Cohort analysis is unlike most other customer segmentation techniques in that it typically uses a time-based element. It’s typically used to segment customers into groups, or cohorts, based on their acquisition date so that their behaviour can be examined over time.
For example, segmentation looks at customers at a given point in time, such as their current [RFM score] (/data-science/how-to-assign-rfm-scores-with-quantile-based-discretization). However, unlike the RFM model cohort analysis looks at a given metric at multiple points in time, allowing you to see how their behaviour changes.
While cohort analysis can be performed across the whole customer-base, it’s most powerful when it is combined with another segment or categorical variable so the behaviour of multiple cohorts can be compared.
My Master’s research, for example, studied how customers differed according to the level of discount they were given on their first order. Deep discounting meant customers were less likely to be retained, and the customers spent less and needed further big discounts to get them to repurchase.

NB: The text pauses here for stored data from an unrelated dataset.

(** The worker on the degraded path: the separator raises, the transcriber
    succeeds on the original upload.  The worker returns a response with the
    transcriber's text and segments, logs a warning, and removes the upload,
    since that is the file [vocals_fp] now names. *)
Lemma worker_degrades audio_fp cfg rid duration rate w e result lang :
  separation_outcome st E audio_fp = Some e ->
  transcription_outcome E cfg audio_fp = inr result ->
  language_hint cfg = Some lang ->
  audio_fp ∈ fs w ->
  exists r w',
    transcribe_audio st E audio_fp cfg rid duration rate w = (Ok r, w') /\
    response_text r = result_text result /\
    segments r = get_segments_from_whisper_results result /\
    fs w' = fs w ∖ {[audio_fp]} /\
    "Vocal separation failed, skipping vocal separation step." ∈ events_at WARNING w'.
Proof.
  unfold separation_outcome, transcription_outcome, model_spec, vocals_path,
    resolved_device.
  unfold transcribe_audio, TranscriptionService.transcribe_audio,
    TranscriptionService.separate_vocals, TranscriptionService.time_time,
    make_response, try_except, bind, log, record_call, raise, write_file,
    unlink, ret, set_fs.
  intros Hsep Htr Hlang Hin. rewrite Hlang in *.
  repeat (case_match; simplify_eq; simpl in * ); try contradiction;
    eexists _, _; (split; [reflexivity |]); simpl;
    (split; [reflexivity |]); (split; [reflexivity |]); (split; [reflexivity |]);
    unfold events_at; simpl;
    rewrite !List.filter_app, !List.map_app; simpl;
    apply elem_of_app; left; apply elem_of_app; right; apply list_elem_of_here.
Qed.
(** Nobody has the player of the dead hand: the malformed key is not
    looked at, no error is sent, and the frame goes to the peer. *)
Lemma stranger_key_not_reported :
  dataHandlesMethod (parseUpdateObject (bytes 3 "x.y.z")).1 = true ∧
  ¬ violationReported 0 (bytes 3 "x.y.z") (run strangers (init fresh)).
Proof.
  split; [reflexivity|]. intros Hv.
  eassert (R : _).
  { refine (Hv _ _ _ _ _ _ ["x.y.z"] (Some "a") "x.y.z" _ _ _ _ _ _).
    1-3: vm_compute; reflexivity.
    - vm_compute. left.
    - apply (bool_decide_unpack _). vm_compute. exact I.
    - vm_compute; reflexivity. }
  destruct R as [err Hin].
  - assert (E : drop (length (trace (run strangers (init fresh))))
                  (trace (step (message 0 (Binary (bytes 3 "x.y.z")))
                            (run strangers (init fresh))))
                = [Dispatched 0 (frame 3 "x.y.z"); Sent 1 (frame 3 "x.y.z")])
      by (vm_compute; reflexivity).
    rewrite E in Hin.
    apply elem_of_cons in Hin as [Hin|Hin]; [discriminate Hin|].
    apply list_elem_of_singleton in Hin. discriminate Hin.
Qed.

Lemma expected_websocket_plain :
  fetch (mkRequest None "/r1/websocket" (Some "a")) (run two (init fresh)) =
    (Some (mkResponse 400 "expected websocket"), run two (init fresh)).
Proof.
  refine (proj1 (expected_websocket (mkRequest None "/r1/websocket" (Some "a")) "r1"
                   (run two (init fresh)) _ _)).
  - vm_compute; reflexivity.
  - discriminate.
Defined.

Lemma empty_playerId_no_join_anonymous :
  playerId <$> conns (run anonymous (init fresh)) !! 0 = Some (Some "") ∧
  dataPromiseHeap (step (resume 0 0) (run anonymous (init fresh))) !! 0 =
    Some (dataResolved [("worldApps", [])] [0]).
Proof.
  split; [vm_compute; reflexivity|].
  edestruct (empty_playerId_no_join fresh anonymous 0 0) as (_ & _ & Hheap).
  1-9: vm_compute; reflexivity.
  exact Hheap.
Defined.
End Examples.
(** * More of the coordinator

    The parts of [multiplayer.mjs] around the attach sequence and the
    dispatcher: the two regular expressions, the worker that routes a
    request to the object of a room, what [fetch] answers, the hand
    listeners, the classes of frames, the close handler and the
    initialization from the storage. *)

(** ** The two regular expressions *)

(** [s] has no occurrence of [sep]. *)
Fixpoint avoids (sep : ascii) (s : string) : bool :=
  match s with
  | EmptyString => true
  | String c s' => negb (Ascii.eqb c sep) && avoids sep s'
  end.

Lemma fields_avoids sep s : avoids sep s = true → fields sep s = [s].
Proof.
  induction s as [|c s IH]; [done|]. simpl.
  destruct (Ascii.eqb c sep); [done|]. simpl. intros Hs. by rewrite (IH Hs).
Qed.

Lemma fields_app sep a b :
  avoids sep a = true → fields sep (a +:+ String sep b) = a :: fields sep b.
Proof.
  induction a as [|c a IH]; simpl.
  - intros _. by rewrite Ascii.eqb_refl.
  - destruct (Ascii.eqb c sep); [done|]. simpl. intros Ha. by rewrite (IH Ha).
Qed.

Lemma fields_inv sep s f fs :
  fields sep s = f :: fs →
  avoids sep f = true ∧
  (fs = [] ∧ s = f ∨ ∃ rest, s = f +:+ String sep rest ∧ fields sep rest = fs).
Proof.
  revert f fs. induction s as [|c s IH]; intros f fs; simpl.
  - intros [= <- <-]. split; [done|]. by left.
  - destruct (Ascii.eqb c sep) eqn:Hc.
    + intros [= <- <-]. split; [done|]. right. exists s.
      apply Ascii.eqb_eq in Hc as ->. done.
    + destruct (fields sep s) as [|g gs] eqn:Hs.
      * intros [= <- <-]. exfalso. clear IH Hc. destruct s as [|d s]; [done|].
        simpl in Hs. destruct (Ascii.eqb d sep); [done|].
        by destruct (fields sep s).
      * intros [= <- <-]. destruct (IH g gs eq_refl) as [Hg Hrest].
        split; [simpl; by rewrite Hc, Hg|].
        destruct Hrest as [[-> ->]|(rest & -> & Hr)]; [by left|].
        right. by exists rest.
Qed.

(** X1.  The key of a dead hand is accepted exactly when it is a
    non-empty name without a dot (the whole array of that name), or two
    such names with one dot between them (the map of that key in the
    array); the entry recorded holds the one or the two names.  Every
    other key (empty, an empty side, two dots or more) is refused. *)
Theorem parseKey_spec (key : string) (h : hand) :
  parseKey key = Some h ↔
  nonempty (arrayId h) = true ∧ avoids "." (arrayId h) = true ∧
  match arrayIndexId h with
  | Some i => nonempty i = true ∧ avoids "." i = true ∧ key = arrayId h +:+ "." +:+ i
  | None => key = arrayId h
  end.
Proof.
  unfold parseKey. split.
  - destruct (fields "." key) as [|a [|i [|]]] eqn:Hf; [done| | |done].
    + destruct (fields_inv _ _ _ _ Hf) as [Ha [[_ ->]|(rest & _ & Hr)]].
      * destruct (nonempty a) eqn:Hn; [|done]. intros [= <-]. done.
      * by destruct rest; simpl in Hr; [|destruct (Ascii.eqb _ _), (fields "." rest)].
    + destruct (fields_inv _ _ _ _ Hf) as [Ha [[? _]|(rest & -> & Hr)]]; [done|].
      destruct (fields_inv _ _ _ _ Hr) as [Hi [[_ ->]|(rest' & _ & Hr')]].
      * destruct (nonempty a) eqn:Hn, (nonempty i) eqn:Hn'; try done.
        intros [= <-]. done.
      * by destruct rest'; simpl in Hr'; [|destruct (Ascii.eqb _ _), (fields "." rest')].
  - destruct h as [a [i|]]; simpl.
    + intros (Hn & Ha & Hn' & Hi & ->).
      change (a +:+ "." +:+ i) with (a +:+ String "." i).
      rewrite (fields_app _ _ _ Ha), (fields_avoids _ _ Hi), Hn, Hn'. done.
    + intros (Hn & Ha & ->). by rewrite (fields_avoids _ _ Ha), Hn.
Qed.

Lemma fields_last sep s f : fields sep s ≠ f :: [] ∨ s = f.
Proof.
  destruct (fields sep s) as [|g [|]] eqn:Hf; [by left| |by left].
  destruct (decide (g = f)) as [->|]; [|left; congruence].
  destruct (fields_inv _ _ _ _ Hf) as [_ [[_ ->]|(rest & _ & Hr)]]; [by right|].
  by destruct rest; simpl in Hr; [|destruct (Ascii.eqb _ _), (fields sep rest)].
Qed.

Lemma matchPath_of_parts r m :
  nonempty r = true → nonempty m = true → avoids "/" r = true → avoids "/" m = true →
  matchPath ("/" +:+ r +:+ "/" +:+ m) = (r, m).
Proof.
  intros Hr Hm Ar Am. unfold matchPath.
  change ("/" +:+ r +:+ "/" +:+ m) with ("" +:+ String "/" (r +:+ String "/" m)).
  rewrite (fields_app "/" "" _ eq_refl), (fields_app _ _ _ Ar), (fields_avoids _ _ Am).
  simpl. by rewrite Hr, Hm.
Qed.

Lemma matchPath_inv pathname r m :
  matchPath pathname = (r, m) →
  (r = "" ∧ m = "") ∨
  (nonempty r = true ∧ nonempty m = true ∧ avoids "/" r = true ∧ avoids "/" m = true ∧
   pathname = "/" +:+ r +:+ "/" +:+ m).
Proof.
  unfold matchPath. intros Hp.
  destruct (fields "/" pathname) as [|e [|r0 [|m0 [|]]]] eqn:Hf;
    try (injection Hp as <- <-; by left).
  destruct (nonempty e) eqn:He; simpl in Hp; [injection Hp as <- <-; by left|].
  destruct (nonempty r0) eqn:Hr0; simpl in Hp; [|injection Hp as <- <-; by left].
  destruct (nonempty m0) eqn:Hm0; simpl in Hp; [|injection Hp as <- <-; by left].
  injection Hp as <- <-. right.
  destruct e; [|done].
  destruct (fields_inv _ _ _ _ Hf) as [_ [[? _]|(rest & -> & Hr)]]; [done|].
  destruct (fields_inv _ _ _ _ Hr) as [Ar [[? _]|(rest' & -> & Hr')]]; [done|].
  destruct (fields_last "/" rest' m0) as [?| ->]; [done|].
  destruct (fields_inv _ _ _ _ Hr') as [Am _]. done.
Qed.
(** * install_ml_dependencies.py: the CityWISE dependency installer

    A shallow embedding of [src/install_ml_dependencies.py].  The script
    talks to three things outside itself: the interpreter ([sys.version_info],
    [sys.executable]), the child processes started by
    [subprocess.check_call], and standard output.  The first two are read
    from an environment [env]; the calls made and the text printed are
    threaded through a [world].  Python exceptions ([sys.exit], the error of
    [check_call]) are the second summand of a computation's result. *)

From Stdlib Require Import ZArith List String Ascii Bool Lia DecimalString.
Import ListNotations.
Local Open Scope string_scope.
Local Open Scope Z_scope.

(** ** Strings of the script *)

(** The line feed and the double quote, which the script writes as escapes. *)
Definition nl : string := String (ascii_of_nat 10) EmptyString.
Definition dq : string := String (ascii_of_nat 34) EmptyString.

(** Python's [s * n] on strings. *)
Fixpoint str_mul (s : string) (n : nat) : string :=
  match n with
  | O => EmptyString
  | S k => s ++ str_mul s k
  end.

(** [str] of a Python integer, as an f-string renders it. *)
Definition str_int (z : Z) : string := NilZero.string_of_int (Z.to_int z).

(** ** Environment, exceptions and the world *)

(** [sys.version_info], the three fields the script reads. *)
Record version_info : Type := mk_version
  { major : Z; minor : Z; micro : Z }.

(** What becomes of one child process: it ran and ended with a return code,
    or it could not be started or waited for and the call raised an error of
    the given class (an [OSError] such as [FileNotFoundError], say). *)
Inductive child_result : Type :=
| Exited (returncode : Z)
| SpawnError (name : string).

(** The exceptions that travel through the script. *)
Inductive exn : Type :=
| CalledProcessError (returncode : Z) (cmd : list string)
| OtherError (name : string)
| SystemExit (code : Z).

(** The host: the interpreter's version and path, the fate of the [n]-th
    child process when started with a given argument vector, and the
    library's rendering [str(e)] of a [CalledProcessError]. *)
Record env : Type := mk_env
  { version : version_info;
    executable : string;
    child : nat -> list string -> child_result;
    str_error : Z -> list string -> string }.

(** The run so far: the arguments of every [print], the argument vector of
    every [check_call], and [main]'s local list [failed_packages]. *)
Record world : Type := mk_world
  { stdout : list string;
    calls : list (list string);
    failed_packages : list string }.

Definition initial_world : world :=
  {| stdout := []; calls := []; failed_packages := [] |}.

(** ** Computations: state passing with exceptions *)

Definition M (A : Type) : Type := world -> (A + exn) * world.

Definition ret {A : Type} (a : A) : M A := fun w => (inl a, w).

Definition raise {A : Type} (x : exn) : M A := fun w => (inr x, w).

Definition bind {A B : Type} (m : M A) (k : A -> M B) : M B :=
  fun w =>
    match m w with
    | (inl a, w') => k a w'
    | (inr x, w') => (inr x, w')
    end.

Notation "x <- m ;; k" := (bind m (fun x => k))
  (at level 61, m at next level, right associativity).
Notation "m ;; k" := (bind m (fun _ => k))
  (at level 61, right associativity).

Similarly, customers acquired via certain marketing channels, or through purchases of specific products or product categories, can differ markedly in their long-term business value, and cohort analysis can help you identify this and adapt your marketing strategy accordingly.
Good cohort analysis usually starts with a business question. For example, my customer acquisition research was aiming to identify whether the company should use deep discounting via coupon codes to acquire new customers quickly and cheaply, or whether it should favour the slower and more expensive approach of using paid search advertising for new customer acquisition.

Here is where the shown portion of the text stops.